A partir desta segunda-feira (12), os trabalhadores demitidos sem justa causa passam a receber valores reajustados no seguro-desemprego. As faixas salariais utilizadas para calcular as parcelas foram ajustadas em 3,9%, seguindo o Índice Nacional de Preços ao Consumidor (INPC) de 2024. Com essa correção, o teto do benefício subiu de R$ 2.424,11 para R$ 2.518,65, representando um aumento de R$ 94,54. O piso, por sua vez, acompanha o reajuste do salário mínimo e foi elevado de R$ 1.518 para R$ 1.621. Esses novos valores são válidos tanto para quem já recebe o benefício quanto para quem fará o requerimento.
O cálculo da parcela do seguro-desemprego é feito com base na média das três últimas remunerações do trabalhador antes da demissão. Após o reajuste, o benefício segue as seguintes faixas salariais:
Salário médio Valor da parcela
Até R$ 2.222,17 80% do salário médio ou salário mínimo, prevalecendo o maior valor
De R$ 2.222,18 até R$ 3.703,99 50% sobre o que ultrapassar R$ 2.222,17, mais valor fixo de R$ 1.777,74
Acima de R$ 3.703,99 Parcela invariável de R$ 2.518,65
As informações são do Ministério do Trabalho e Emprego. O seguro-desemprego é um direito dos trabalhadores com carteira assinada que foram dispensados sem justa causa. O número de parcelas do benefício pode variar de três a cinco, dependendo do tempo de vínculo empregatício e da quantidade de vezes que o benefício já foi solicitado.

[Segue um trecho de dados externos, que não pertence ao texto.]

(* ===== verification/YouTubePublishProps.v ===== *)
(** * Publishing to YouTube: identifiers, the canary, and what a video holds *)

From S2P Require Import Prelude Codec GoError Http YouTubeResumable YouTubeResumableProps YouTubePublish.
From S2P Require Backoff PostModel PublishWorker Cursor.
From Stdlib Require Import ZArith Lia.
Local Open Scope Z_scope.
Import PublishWorker (PublishPayload, pl_VideoURL, mkPublishPayload).

(** ** Identifiers *)
Lemma no_byte_nil c : no_byte c "".
Proof. apply not_elem_of_nil. Qed.
Lemma SplitN2_inv c t x y : SplitN2 c t = Some (x, y) → t = x +:+ String c y ∧ no_byte c x.
Proof.
  revert x. induction t as [|a t IH]; intros x; simpl; [done|].
  destruct (Ascii.eqb_spec a c) as [->|Ha].
  - intros [= <- <-]. split; [done|apply no_byte_nil].
  - destruct (SplitN2 c t) as [[x' y']|] eqn:E; [|done]. simpl. intros [= <- <-].
    destruct (IH x' eq_refl) as [-> Hx]. split; [done|].
    unfold no_byte. simpl. rewrite not_elem_of_cons. split; [congruence|done].
Qed.
(** A publish identifier is the channel and the video, and nothing else: what
    [EncodeYouTubePublishID] makes of a channel without a colon and a video, both
    not empty, decodes to them, and every identifier that decodes is the encoding
    of such a pair. *)
Theorem publish_id_roundtrip (publishID channelID videoID : string) :
  decodeYouTubePublishID publishID = inr (channelID, videoID) ↔
  publishID = EncodeYouTubePublishID channelID videoID ∧ no_byte ":" channelID ∧ channelID ≠ "" ∧ videoID ≠ "".
Proof.
  unfold decodeYouTubePublishID, EncodeYouTubePublishID. split.
  - destruct (SplitN2 ":" publishID) as [[c v]|] eqn:E; [|done]. apply SplitN2_inv in E as [-> Hc].
    repeat case_bool_decide; simpl; try done. by intros [= <- <-].
  - intros (-> & Hc & Hne & Hv). change (":" +:+ videoID) with (String ":" videoID).
    rewrite SplitN2_app by done. by rewrite !bool_decide_eq_false_2.
Qed.

(** ** Privacy *)
(** Applied twice, as the publish worker does, it is applied once. *)
Lemma CoercePrivacyForUpdate_idemp level publishAt now :
  let '(l, p) := CoercePrivacyForUpdate level publishAt now in CoercePrivacyForUpdate l p now = (l, p).
Proof.
  destruct publishAt as [p|]; simpl; [|done]. destruct (Z.ltb_spec now p); simpl; [|done].
  destruct (Z.ltb_spec now p); [done|lia].
Qed.

(** ** The canary *)
Example canary_decodes : is_Some (Std_DecodeString canaryUploadBase64) ∧ canaryUploadSize = 1531.
Proof. vm_compute. split; [by eexists|reflexivity]. Qed.
(** The two refusals that are told apart, for every status code of three digits. *)
Lemma range_all (P : Z → bool) (a : Z) (n : nat) :
  forallb P (seqZ a (Z.of_nat n)) = true → ∀ z, a ≤ z < a + Z.of_nat n → P z = true.
Proof.
  rewrite forallb_forall. intros H z Hz. apply H. apply list_elem_of_In, elem_of_seqZ. lia.
Qed.
Definition canary_refusal (code : Z) : bool * bool :=
  (bool_decide (code ∈ [401; 403; 404; 408; 409; 410; 422; 451]), bool_decide (code = 400)).
Definition chunk_error (code retryAfter : Z) : option GoErr :=
  (put_outcome retryAfter (mkResponse code 0 [] [] AtEOF)).2.
Lemma chunk_error_classified code : 400 ≤ code < 600 →
  isHardRejection4xxStatus <$> chunk_error code 0 = Some (canary_refusal code).
Proof.
  intros Hc. pose proof (range_all (λ code, bool_decide
    (isHardRejection4xxStatus <$> chunk_error code 0 = Some (canary_refusal code))) 400 200) as H.
  specialize (H ltac:(vm_compute; reflexivity) code ltac:(lia)). by apply bool_decide_eq_true in H.
Qed.

(** ** What a published video holds *)
Section Site.
Context {S : Type} (C : Client S) (s : Service S) (source : string) (src : Bytes) (committed : string → S → Bytes).
(** A site that keeps to the protocol in every session, opens each session
    with an empty file, and a source whose announced size is its size. *)
Class VideoSite : Prop := {
  site_session up :: ResumableServer C s up source src (Z.of_nat (length src)) (committed up);
  site_fresh req x r : Method req = "POST" → (Do C req x).1 = inr r → StatusCode r = 200 →
    committed (Header_Get r "Location") (Do C req x).2 = [];
  site_size x r : (Do C (mkRequest "HEAD" source [] []) x).1 = inr r → StatusCode r = 200 →
    ContentLength r = Z.of_nat (length src);
  site_size_range x r : (Do C (mkRequest "GET" source [("Range", "bytes=0-0")] []) x).1 = inr r → StatusCode r = 206 →
    Header_Get r "Content-Range" = "bytes 0-0/" +:+ itoa (Z.of_nat (length src))
}.
Context `{!VideoSite} (Hsize : Z.of_nat (length src) < 2^63).
Notation size := (Z.of_nat (length src)).
Lemma TrimSpace_itoa z : 0 ≤ z → TrimSpace (itoa z) = itoa z.
Proof.
  intros Hz. apply Cursor.TrimSpace_graphic. eapply Forall_impl; [exact (itoa_digits z Hz)|].
  intros a Ha. destruct a as [[] [] [] [] [] [] [] []]; done.
Qed.
Lemma headVideo_size : triple (λ _, True) (headVideo C source) (λ r _, r.1 = size ∧ True) (λ _ _, True).
Proof.
  assert (triple (λ _, True) (headViaRange C source) (λ r _, r.1 = size ∧ True) (λ _ _, True)) as Hrange.
  { unfold headViaRange. eapply client_bind; [by apply (client_NewRequest _ _ _ _ _ _ (λ q _, q = mkRequest "GET" source [("Range", "bytes=0-0")] [] ∧ True))|].
    intros req. apply client_pure. intros ->. apply (client_bind (λ _, True) _ _ (λ r _, StatusCode r = 206 →
      Header_Get r "Content-Range" = "bytes 0-0/" +:+ itoa size)).
    { apply client_send. intros w _. pose proof (site_size_range (st w)) as H.
      destruct (Do C _ (st w)) as [[er|r] x']; [done|]. intros Hs. by apply H. }
    intros r w Hr. destruct (Z.eqb_spec (StatusCode r) 206) as [E|]; simpl; [|done].
    rewrite (Hr E). unfold Split2.
    change ("bytes 0-0/" +:+ itoa size) with ("bytes 0-0" +:+ String "/" (itoa size)).
    rewrite SplitN2_app by (unfold no_byte; set_solver).
    assert (SplitN2 "/" (itoa size) = None) as Hn.
    { destruct (SplitN2 "/" (itoa size)) as [[x y]|] eqn:E2; [|done].
      apply SplitN2_inv in E2 as [E2 _]. pose proof (itoa_no_byte "/" size eq_refl ltac:(lia)) as Hno.
      rewrite E2 in Hno. exfalso. apply Hno. rewrite list_app_s. simpl. set_solver. }
    cbn [mbind option_bind]. rewrite Hn, TrimSpace_itoa, Sscanf_itoa by (unfold in_int64, int64_min, int64_max; lia). done. }
  unfold headVideo. eapply client_bind; [by apply client_wrapping, (client_NewRequest _ _ _ _ _ _ (λ q _, q = mkRequest "HEAD" source [] [] ∧ True))|].
  intros req. apply client_pure. intros ->. apply (client_bind (λ _, True) _ _ (λ r _, StatusCode r = 200 → ContentLength r = size)).
  { apply client_wrapping, client_send. intros w _. pose proof (site_size (st w)) as H.
    destruct (Do C _ (st w)) as [[er|r] x']; [done|]. intros Hs. by apply H. }
  intros r w Hr. destruct (Z.eqb_spec (StatusCode r) 200) as [E|]; simpl; [split; [by apply Hr|done]|by apply Hrange].
Qed.

(** The last request completed a file, and that file is the source. *)
Definition holds_source (w : World S) : Prop :=
  ∃ up a p, last (sent w) = Some (put_chunk up size a p) ∧ committed up (st w) = src.
Lemma session_opens token metadata n contentType :
  triple (λ _, True) (initiateResumableSession C token metadata n contentType)
    (λ up w, committed up (st w) = []) (λ _ _, True).
Proof.
  unfold initiateResumableSession. eapply client_bind; [by apply (client_NewRequest _ _ _ _ _ _ (λ q _, Method q = "POST" ∧ True))|].
  intros req. apply client_pure. intros Hreq.
  apply (client_bind _ _ _ (λ r w, StatusCode r = 200 → committed (Header_Get r "Location") (st w) = [])).
  { apply client_wrapping, client_send. intros w _. pose proof (site_fresh req (st w)) as H.
    destruct (Do C req (st w)) as [[er|r] x']; [done|]. simpl. intros Hs. by apply (H r). }
  intros r w Hr. destruct (Z.eqb_spec (StatusCode r) 200) as [E|]; simpl; [|done].
  case_bool_decide; simpl; [done|by apply Hr].
Qed.
Lemma session_upload up : 0 < size →
  triple (λ w, committed up (st w) = []) (uploadVideoChunks C s up source size) (λ _, holds_source) (λ _ _, True).
Proof.
  intros Hpos w Hw.
  assert (stored up src size (committed up) (sent w) w) as Hst.
  { split; [rewrite Hw; apply prefix_nil|]. exists []. by rewrite app_nil_r. }
  pose proof (uploadVideoChunks_stores C s up source src size (committed up) Hsize (sent w) Hpos w Hst) as H.
  destruct (uploadVideoChunks C s up source size w) as [[er|id] w']; [done|].
  assert (committed up (st w') = take (Z.to_nat size) src) as Hfile by (by eapply whole_file). destruct H as [_ [_ (a & p & Hlast)]].
  exists up, a, p. split; [done|]. rewrite Hfile. apply take_ge. lia.
Qed.
Lemma publish_attempts_hold left retried token metadata contentType er : 0 < size → is_Some er ∨ (0 < left)%nat →
  triple (λ _, True) (publish_attempts C s left retried token metadata source size contentType er)
    (λ r w, r.1 = None → holds_source w) (λ _ _, True).
Proof.
  intros Hpos. revert retried er. induction left as [|left IH]; intros retried er Hleft; cbn [publish_attempts].
  { apply client_give. intros w _. destruct Hleft as [[? ->]|]; [done|lia]. }
  apply (client_bind _ _ _ (λ r w, match r with inr up => committed up (st w) = [] | inl _ => True end)).
  { apply client_attempt, session_opens. }
  intros [e|up]; [by apply client_give|].
  apply (client_bind _ _ _ (λ r w, match r with inr _ => holds_source w | inl _ => True end)).
  { by apply client_attempt, session_upload. }
  intros [e|id]; [|by apply client_give].
  destruct (_ || _); [by apply client_give|].
  apply (client_bind _ _ _ (λ _ _, True)); [apply client_any|].
  intros _. apply IH. left. by eexists.
Qed.
End Site.
Arguments VideoSite {S} C s source src committed.


(** *** Runs *)
Import Demo.
Lemma demo_site script data source : 0 < Z.of_nat (length data) < 2^62 →
  VideoSite (client script true data "up" (Z.of_nat (length data))) service source data (λ _, held).
Proof.
  intros Hd. constructor.
  - intros up. apply demo_server. lia.
  - intros req x r Hm. simpl. unfold demo_Do, answer. rewrite Hm.
    rewrite (bool_decide_eq_false_2 ("POST" ∈ ["GET"; "HEAD"])) by set_solver.
    change (bool_decide ("POST" = "PUT")) with false. cbn iota.
    destruct (bool_decide (payload req = [])), (script (clock x)); simpl; intros [= <-]; simpl; first [done|lia].
  - intros x r Hr Hs. apply demo_answer in Hr as [[k Hr]|[_ Hr]]; [by injection Hr as -> _|lia].
  - intros x r Hr Hs. apply demo_answer in Hr as [[k Hr]|[_ Hr]]; [by injection Hr as -> _|lia].
Qed.
Definition payload_of (url : string) : PublishPayload :=
  mkPublishPayload "caption" url "title" [] "private" "" "" None.
Definition start (script : nat → Fate) (user : string) : (GoErr + string * string) * World State :=
  StartPublish (client script true letters "up" 6) service "token" user (payload_of "src") (mkWorld (mkState [] 0) []).
(** A probe that says 404 is asked again before the session is given up. *)
Example dead_session_probed_twice :
  let script k := if bool_decide (k = 4%nat) then Refuse 503 else if bool_decide (k ∈ [5; 6]%nat) then Refuse 404 else Serve in
  map (λ q, (Method q, req_header q)) (firstn 3 (skipn 4 (sent (start script "UC1").2))) =
  [("PUT", [("Content-Range", "bytes 2-3/6")]); ("PUT", [("Content-Range", "bytes */6")]);
   ("PUT", [("Content-Range", "bytes */6")])].
Proof. vm_compute. done. Qed.
(** The delivery pool's upload does not open a second session. *)
Example private_upload_gives_up_on_lost_session :
  let script k := if bool_decide (k = 4%nat) then Refuse 503 else if bool_decide (k ∈ [5; 6]%nat) then Refuse 404 else Serve in
  match (UploadVideoAsPrivate (client script true letters "up" 6) service "token"
    (Some (PostModel.mkPost 1 1 "t" "c" "" None None None "" "" None 0 None "" None "" 0 0 0)) "src" None (mkWorld (mkState [] 0) [])).1 with
  | inl er => Is er "ErrYouTubeSessionLost" = true
  | inr _ => False
  end.
Proof. vm_compute. done. Qed.
(** A session that a chunk finds dead is an error for good. *)
Example dead_session_at_a_chunk_is_permanent :
  match (start (λ k, if bool_decide (k = 4%nat) then Refuse 404 else Serve) "UC1").1 with
  | inl er => Is er ErrPermanentUpload = true ∧ Is er "ErrYouTubeSessionLost" = false
  | inr _ => False
  end.
Proof. vm_compute. done. Qed.
(** Without a channel the video is uploaded and the identifier cannot be read. *)
Example publish_without_channel :
  (start (λ _, Serve) "").1 = inr (":video1", "processing") ∧
  decodeYouTubePublishID ":video1" = inl (leaf (DNew "invalid youtube publish id: :video1")).
Proof. vm_compute. done. Qed.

O benefício pode ser solicitado por meio do Portal Emprega Brasil, do Ministério do Trabalho e Emprego. Para ter direito ao seguro-desemprego, o trabalhador deve atender aos seguintes critérios:
• Ter sido dispensado sem justa causa;
• Estar desempregado no momento do requerimento do benefício;
• Ter recebido salário de pessoa jurídica ou pessoa física equiparada à jurídica (inscrita em cadastro específico da Previdência Social) por pelo menos:
– 12 meses nos últimos 18 meses imediatamente anteriores à dispensa, no primeiro pedido;
– Nove meses nos últimos 12 meses imediatamente anteriores à dispensa, no segundo pedido; e
– Seis meses imediatamente anteriores à dispensa, nos demais pedidos;
• Não ter renda própria suficiente para o sustento próprio e de sua família;
• Não estar recebendo benefício de prestação continuada da Previdência Social, com exceção de pensão por morte ou auxílio-acidente.
Além disso, o trabalhador que solicitar o seguro-desemprego não pode possuir outro vínculo empregatício. O prazo para requerer o benefício é de sete a 120 dias após a demissão, no caso de trabalhadores formais, e de sete a 90 dias para empregados domésticos.